Why was 1000xResist’s best sales day 7 months post-launch? ‘Not being in The Game Awards,’ dev says

Narrative RPG 1000xResist became a critical darling when it released in May 2024 — but like so many other great indie games, it didn’t get its flowers at The Game Awards in December. But a buzz has been amassing around the game since the nominees for TGAs were announced, according to sunset visitor 斜陽過客 founder and creative director Remy Siu. Now, Siu is reporting the game’s highest sales day of all time was Jan. 2, 2025, almost exactly seven months after it was released.

Mostly, Siu says, the buzz has been due to anger at the voting apparatus for excluding the title from nominations.

“I was on a plane flying back home – having been on vacation for the first time in four years – and I bought internet on the plane to watch the Game Award Nominations announcements. Unfortunately, we were not nominated for anything. I was a little sad about it, but figured yeah – makes sense, we’re a small experimental game,” Siu told me in a Bluesky message. “But almost immediately after the announcements, people started posting about how they were upset we were not included.”

Siu said the game’s “off-sale resting rate,” aka its sales rate under normal conditions, rose a bit after those nominations, which were announced in August. A slew of fall sales through September, October, and November meant more wishlists and more purchases, and Siu said The Game Awards on Dec. 12 kicked off another reactionary conversation about the game. The final domino to fall? The game’s win for Narrative Game at the first-ever Indie Game Awards.

“Sale numbers were not poor before Jan. 1,” Siu said, clarifying that the devs expected fewer sales overall by that point. “It has to be remembered that 1000xRESIST is a weird, experimental narrative game with no traditional gameplay that talks about things that most games don’t talk about – and also, we wanted to keep many things a secret.”

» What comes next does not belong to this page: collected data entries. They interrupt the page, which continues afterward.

(* ===== verification/SshSessionClaims.v ===== *)
(** * SSH sessions: what closing does, and that closed sessions stay closed

    Requests, clean-ups and expiry tasks interleave between the sections of their
    programs. *)

From stdpp Require Import base gmap strings list.
From Stdlib Require Import Ascii ZArith.
From S2P Require Import Prelude.
From S2P Require Import Text.
From S2P Require Import Signatures.
From S2P Require Import Decimal.
From S2P Require Import MinerAuth.
From S2P Require Import Collections.
From S2P Require Import AccessControl.
From S2P Require Import ExecutorAccess.
From S2P Require Import ProvisionClaims.
From S2P Require Import MinerSessions.
Local Open Scope Z_scope.

(** ** Programs and one session *)

Section Sessions.
Context `{Crypto} `{UuidText} (default_hash : string -> N) `{!ProstMessage ProvisionAccessRequest} `{HashOrder}.
Context (client : ExecutorGrpcClient) (credentials_username : string -> option string) (cfg : SshSessionConfig).
Implicit Types (m : Miner) (p : Prog).

Definition session_name (u : uuid) : string := "ssh-session-" +:+ uuid_to_string u.

(** Session [s] became [s']: only its status may have changed, and not to active. *)
Definition progressed (s s' : SshSession) : Prop :=
  s' = with_status (ss_status s') s /\ (is_active (ss_status s') = true -> is_active (ss_status s) = true).

Lemma progressed_refl s : progressed s s.
Proof. by destruct s. Qed.

Lemma progressed_trans s1 s2 s3 : progressed s1 s2 -> progressed s2 s3 -> progressed s1 s3.
Proof. intros [-> Ha] [-> Hb]. split; [done|]. cbn in *. auto. Qed.

Section One.
Context (sid : string).

(** The session [sid] may have gone, but has not come or come back to life. *)
Definition kept m m' : Prop :=
  forall s', ssh_sessions m' !! sid = Some s' -> exists s, ssh_sessions m !! sid = Some s /\ progressed s s'.

Lemma kept_same m m' : ssh_sessions m' = ssh_sessions m -> kept m m'.
Proof. intros E s' Hs. rewrite E in Hs. exists s'. split; [done|]. apply progressed_refl. Qed.

Lemma kept_trans m1 m2 m3 : kept m1 m2 -> kept m2 m3 -> kept m1 m3.
Proof.
  intros H12 H23 s3 Hs3. destruct (H23 s3 Hs3) as (s2 & Hs2 & P23). destruct (H12 s2 Hs2) as (s1 & Hs1 & P12).
  exists s1. split; [done|]. by eapply progressed_trans.
Qed.

Lemma kept_none m m' : kept m m' -> ssh_sessions m !! sid = None -> ssh_sessions m' !! sid = None.
Proof.
  intros Hk Hn. destruct (ssh_sessions m' !! sid) as [s'|] eqn:E; [|done].
  destruct (Hk s' E) as (s & Hs & _). congruence.
Qed.

Lemma kept_expire id m : kept m (expire id m).
Proof.
  intros s' Hs. cbn in Hs. apply lookup_alter_Some in Hs as [(-> & s & Hs & ->)|[_ Hs]].
  - exists s. split; [done|]. by destruct s.
  - exists s'. split; [done|]. apply progressed_refl.
Qed.

Lemma kept_insert id s m : id <> sid -> kept m (with_ssh_sessions m (<[id := s]> (ssh_sessions m))).
Proof.
  intros Hne s' Hs. cbn in Hs. rewrite lookup_insert_ne in Hs by done. exists s'. split; [done|]. apply progressed_refl.
Qed.

(** No section of the program brings the session in. *)
Inductive steady : Prog -> Prop :=
  | steady_done r : steady (Done r)
  | steady_locked f :
      (forall env m m' o p, f env m = (m', o, p) ->
        kept m m' /\ steady p /\ forall t, t ∈ spawned o -> exists w q, t = Sleeping w q /\ steady q) ->
      steady (Locked f).

(** One section may bring it in. *)
Inductive armed : Prog -> Prop :=
  | armed_steady p : steady p -> armed p
  | armed_locked f :
      (forall env m m' o p, f env m = (m', o, p) ->
        o = None /\ (kept m m' /\ armed p \/ steady p)) ->
      armed (Locked f).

Siu said the game’s release and reception trajectory has taught him about the value of post-launch marketing, but that mishap may have been worth the risk to keep the game’s secrets, well, secret. “I think we always knew that, if we were able to make an engrossing enough experience, it would come down to word of mouth. That people would have to discover it over time,” he said. And that’s exactly what’s happened.

It’s a rare but heartening success story that underscores the power of the indie community and decentralized forms of marketing, like word of mouth — despite Siu’s assertion that “the indie game distribution apparatus is not always well tuned to make these kinds of experiences possible, from what I can tell.”

Siu credits several factors to the game’s recent uptick in sales — the apropos timing of the industry’s shift towards Bluesky, Steam deals and giveaway collabs with other indie devs, getting mentions on Best of the Year lists like ours, and collaborations with other games like Balatro. But, Siu theorized, not being in The Game Awards, and the reaction that garnered from fans who truly understood the game, was an unexpected boon.

“I hope word of mouth continues to allow more people to discover the game,” Siu said. “I think there’s enough evidence now that it’s really working, it’s allowing us to make more games in the future.”